Full Data definition
Here’s a full definition:
#[derive(Eq,PartialEq,Debug)] (1) (2)
pub enum Command { (3)
Publish(String),
Retrieve, (4)
}
#[derive(Eq, PartialEq, Debug)]
pub enum Error { (5)
UnknownVerb,
UnexpectedPayload,
MissingPayload,
EmptyMessage,
IncompleteMessage,
}
1 | This enables comparison between 2 instances of the type, by comparing every field/variant. This enables the assert_eq! macro, which relies on equality being defined. Eq for total equality isn’t strictly necessary for this example, but it is good practice to derive it if it applies. |
2 | This enables automatic debug output for the type. The assert_eq! macro requires this for testing. |
3 | Command has 2 variants for the two possible commands. One carries data (the message), the other not. |
4 | The trailing comma here is optional, but considered good style. |
5 | Error is just a list of error kinds. This could be expanded by carrying more information, e.g. where the error was found in the input. |
Dealing with borrowed data
If you run into the case where Rust doesn’t let you return an &str
, heap allocate it, by turning it into a String
.
pub fn parse(input: &str) -> Result<Command, Error> {
let message: &str = { (1) (2)
// a lot of parsing happening here
};
let owned_message: String = message.to_string();
}
1 | Type annotations for clarity. |
2 | Don’t use this pattern in your implementation, it’s here as a brief filler. |
Testing
If you struggle finding a good testing pattern or you feel like your tests are verbose, use this pattern:
use redisish::{self, Command, Error}; (1)
#[test] (2)
fn test_publish() {
let line = "PUBLISH TestMessage\n"; (3)
let result: Result<Command, Error> = redisish::parse(line); (4)
let expected = Ok(Command::Publish("TestMessage".into())); (5) (6)

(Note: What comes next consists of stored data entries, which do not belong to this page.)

(* ===================================================================== *)
(** * Regular expressions *)
(* ===================================================================== *)

Module Regex.
Import JS.

(** The abstract syntax of the literals used in the sources.  A character
    class is its membership test; [negated] is the leading [^]. *)
Inductive regex : Type :=
| Empty
| Char (c : ascii)
| Class (negated : bool) (member : ascii -> bool)
| Dot
| Seq (r1 r2 : regex)
| Alt (r1 r2 : regex)
| Star (greedy : bool) (r : regex)
| Opt (r : regex)
| Bol
| Eol
| WordBoundary
| Group (n : nat) (r : regex).

(** The [i] and [m] flags. *)
Record flags : Type := { ignoreCase : bool; multiline : bool }.

Definition noFlags : flags := {| ignoreCase := false; multiline := false |}.
Definition flagI : flags := {| ignoreCase := true; multiline := false |}.
Definition flagM : flags := {| ignoreCase := false; multiline := true |}.

(** A matcher state: the code unit before the current position (for [^] and
    [\b]), the input still to read, and the captures so far. *)
Record mstate : Type := {
  prev : option ascii;
  rest : string;
  caps : list (nat * string)
}.

Definition advance (c : ascii) (t : string) (s : mstate) : mstate :=
  {| prev := Some c; rest := t; caps := caps s |}.

(** The literal [s] as a pattern. *)
Fixpoint lit (s : string) : regex :=
  match s with
  | EmptyString => Empty
  | String c EmptyString => Char c
  | String c t => Seq (Char c) (lit t)
  end.

(** [r1 r2 ... rn] and [(r1|r2|...|rn)]. *)
Fixpoint seqs (rs : list regex) : regex :=
  match rs with
  | [] => Empty
  | [r] => r
  | r :: rest => Seq r (seqs rest)
  end.

Fixpoint alts (rs : list regex) : regex :=
  match rs with
  | [] => Empty
  | [r] => r
  | r :: rest => Alt r (alts rest)
  end.

Definition oneOf (chars : string) : ascii -> bool :=
  fun c => existsb (Ascii.eqb c) (list_ascii_of_string chars).

Definition space : regex := Class false isWhiteSpace.
Definition anyChar : regex := Class false (fun _ => true).

Section Matcher.
Variable fl : flags.

(** Canonicalize of the [i] flag.  The patterns hold ASCII literals only, and
    Canonicalize never maps a code unit above 127 to one below 128, so
    folding the ASCII letters decides every comparison. *)
Definition canon (c : ascii) : ascii := if ignoreCase fl then upcase c else c.

Definition charMatches (p c : ascii) : bool := Ascii.eqb (canon p) (canon c).

Definition classMatches (negated : bool) (member : ascii -> bool) (c : ascii) : bool :=
  let found := member c || (ignoreCase fl && (member (upcase c) || member (downcase c))) in
  if negated then negb found else found.

Definition atLineStart (s : mstate) : bool :=
  match prev s with
  | None => true
  | Some c => multiline fl && isLineTerminator c
  end.

Definition atLineEnd (s : mstate) : bool :=
  match rest s with
  | EmptyString => true
  | String c _ => multiline fl && isLineTerminator c
  end.

Definition isWordBefore (s : mstate) : bool :=
  match prev s with Some c => isWordChar c | None => false end.

Definition isWordAfter (s : mstate) : bool :=
  match rest s with String c _ => isWordChar c | EmptyString => false end.

(** The text consumed between two states of one run. *)
Definition consumed (s s' : mstate) : string :=
  take (String.length (rest s) - String.length (rest s')) (rest s).

Definition progressed (s s' : mstate) : bool :=
  String.length (rest s') <? String.length (rest s).

(** RepeatMatcher for [r*] and [r*?]: [step] tries the body once.  An
    iteration that consumes nothing is refused, so the loop needs at most one
    round per remaining code unit, which is what [fuel] counts. *)
Fixpoint starLoop (step : mstate -> (mstate -> option mstate) -> option mstate)
    (greedy : bool) (k : mstate -> option mstate) (fuel : nat) (s0 : mstate)
    {struct fuel} : option mstate :=
  match fuel with
  | O => k s0
  | S fuel' =>
      if greedy then
        match step s0 (fun s' => if progressed s0 s' then starLoop step greedy k fuel' s'
                                 else None) with
        | Some res => Some res
        | None => k s0
        end
      else
        match k s0 with
        | Some res => Some res
        | None => step s0 (fun s' => if progressed s0 s' then starLoop step greedy k fuel' s'
                                     else None)
        end
  end.

(** The matcher in continuation-passing style: [m r s k] tries the ways [r]
    can match at [s] in priority order and returns the first for which the
    continuation [k] succeeds. *)
Fixpoint m (r : regex) (s : mstate) (k : mstate -> option mstate) {struct r}
  : option mstate :=
  match r with
  | Empty => k s
  | Char p =>
      match rest s with
      | String c t => if charMatches p c then k (advance c t s) else None
      | EmptyString => None
      end
  | Class negated member =>
      match rest s with
      | String c t => if classMatches negated member c then k (advance c t s) else None
      | EmptyString => None
      end
  | Dot =>
      match rest s with
      | String c t => if isLineTerminator c then None else k (advance c t s)
      | EmptyString => None
      end
  | Seq r1 r2 => m r1 s (fun s' => m r2 s' k)
  | Alt r1 r2 =>
      match m r1 s k with
      | Some res => Some res
      | None => m r2 s k
      end
  | Opt r' =>
      match m r' s (fun s' => if progressed s s' then k s' else None) with
      | Some res => Some res
      | None => k s
      end
  | Star greedy r' => starLoop (m r') greedy k (S (String.length (rest s))) s
  | Bol => if atLineStart s then k s else None
  | Eol => if atLineEnd s then k s else None
  | WordBoundary => if xorb (isWordBefore s) (isWordAfter s) then k s else None
  | Group n r' =>
      m r' s (fun s' =>
        k {| prev := prev s'; rest := rest s'; caps := set Nat.eqb (caps s') n (consumed s s') |})
  end.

assert_eq!(result, expected);
}
1 | Import the types we are testing. self imports the redisish module, allowing us to call the very generic name parse as redisish::parse giving it a better visual footprint. |
2 | Functions marked with the #[test] attribute are picked up by the compiler and all run. If a test function panics, the test is considered failed. |
3 | The message under test, as a borrowed value. (string literals are always borrowed from the data section of your program) |
4 | Parse the borrowed value. Type annotations on the binding not required, but there for clarity. |
5 | Construct a value that matches the expected result. |
6 | Command::Publish requires an owned String, and into() is one way of getting one. |
Figuring out the passed command
If you need a nice pattern for figuring out what the passed command was, use the ability to match
on strings:
let split = data.split_once(' ');
match split {
Some(("RETRIEVE", payload)) => {
// retrieve case
}
Some((_,_)) {
Err(Error::UnknownVerb)
}
None => {
// maybe PUBLISH case? check verb
}
_ => { Err(Error::UnknownVerb) }
}
Full source code
If all else fails, feel free to copy this solution to play around with it.
use std::fmt;
#[derive(Eq,PartialEq,Debug)]
pub enum Command {
Publish(String),
Retrieve
}
#[derive(Eq, PartialEq, Debug)]
pub enum Error {
UnknownVerb,
UnexpectedPayload,
MissingPayload,
EmptyMessage,
IncompleteMessage,
TrailingData,
}
impl fmt::Display for Error {
fn fmt(&self, f: &mut fmt::Formatter<'_>) -> fmt::Result {
write!(f, "Error parsing command: {:?}!", self)
}
}
impl std::error::Error for Error {
}
pub fn parse(input: &str) -> Result<Command, Error> {
match input.split_once('\n') {
Some(("RETRIEVE", "")) => Ok(Command::Retrieve),
Some((data, "")) => match data.split_once(' ') {
Some(("PUBLISH", payload)) => Ok(Command::Publish(String::from(payload.trim()))),
Some((_, _)) => Err(Error::UnknownVerb),
None => Err(Error::IncompleteMessage)
},
Some((data, _)) => Err(Error::TrailingData),
None => Err(Error::IncompleteMessage),
}
}